> _INSTRUCTIONS FOR THE TASK_:
All of the entries are to be returned word for word.

> _SOURCE RECORDS_:
┌────────

(** * Citrus: command dispatch, cooldowns, locks, prefixes, inhibitors

    A shallow embedding of the command-dispatch core of the Citrus
    framework (src/struct/CitrusHandler.ts, which holds the CommandHandler
    and Command classes, src/struct/inhibitors/InhibitorHandler.ts, the
    TypeResolver and the ContextMenuCommandHandler), with the properties
    the specification states about it.

    Conventions of the embedding:
    - JavaScript numbers that the code uses as integers (timestamps,
      durations, counters, priorities) are [Z];
    - a [string] is a text by its UTF-16 code units, for texts whose code
      units are all below 256 (the characters of ISO 8859-1): each [ascii]
      is one code unit, 160 being the no-break space and 192 to 222 the
      accented capitals.  A text with a code unit from 256 on has no
      counterpart here, and a literal written with such a character
      stands for the text of its bytes;
    - a [Collection]/[Map] or an object used as a dictionary is a [gmap];
      a collection whose iteration order matters is a list;
    - user supplied callbacks (exec, parse, before, inhibitors, key
      suppliers) are functions of their arguments whose result says
      whether they returned or threw;
    - the handler's mutable fields are threaded explicitly in [State];
      everything it emits is appended to [log]. *)

From Stdlib Require Import ZArith String Ascii List Lia Bool Sorted.
From stdpp Require Import gmap strings list.

Local Open Scope string_scope.
Local Open Scope Z_scope.

(** ** JavaScript string primitives used by the handler *)

Module Js.

(** The white space of the language, which [\s], [trim] and the number
    parsers share, among the code units below 256: tab, line feed,
    vertical tab, form feed, carriage return, space and no-break space. *)
Definition isSpace (c : ascii) : bool :=
  let n := nat_of_ascii c in
  ((9 <=? n)%nat && (n <=? 13)%nat) || (n =? 32)%nat || (n =? 160)%nat.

└────────

> _WRITTEN ANSWER_:
(** * Citrus: command dispatch, cooldowns, locks, prefixes, inhibitors

    A shallow embedding of the command-dispatch core of the Citrus
    framework (src/struct/CitrusHandler.ts, which holds the CommandHandler
    and Command classes, src/struct/inhibitors/InhibitorHandler.ts, the
    TypeResolver and the ContextMenuCommandHandler), with the properties
    the specification states about it.

    Conventions of the embedding:
    - JavaScript numbers that the code uses as integers (timestamps,
      durations, counters, priorities) are [Z];
    - a [string] is a text by its UTF-16 code units, for texts whose code
      units are all below 256 (the characters of ISO 8859-1): each [ascii]
      is one code unit, 160 being the no-break space and 192 to 222 the
      accented capitals.  A text with a code unit from 256 on has no
      counterpart here, and a literal written with such a character
      stands for the text of its bytes;
    - a [Collection]/[Map] or an object used as a dictionary is a [gmap];
      a collection whose iteration order matters is a list;
    - user supplied callbacks (exec, parse, before, inhibitors, key
      suppliers) are functions of their arguments whose result says
      whether they returned or threw;
    - the handler's mutable fields are threaded explicitly in [State];
      everything it emits is appended to [log]. *)

From Stdlib Require Import ZArith String Ascii List Lia Bool Sorted.
From stdpp Require Import gmap strings list.

Local Open Scope string_scope.
Local Open Scope Z_scope.

(** ** JavaScript string primitives used by the handler *)

Module Js.

(** The white space of the language, which [\s], [trim] and the number
    parsers share, among the code units below 256: tab, line feed,
    vertical tab, form feed, carriage return, space and no-break space. *)
Definition isSpace (c : ascii) : bool :=
  let n := nat_of_ascii c in
  ((9 <=? n)%nat && (n <=? 13)%nat) || (n =? 32)%nat || (n =? 160)%nat.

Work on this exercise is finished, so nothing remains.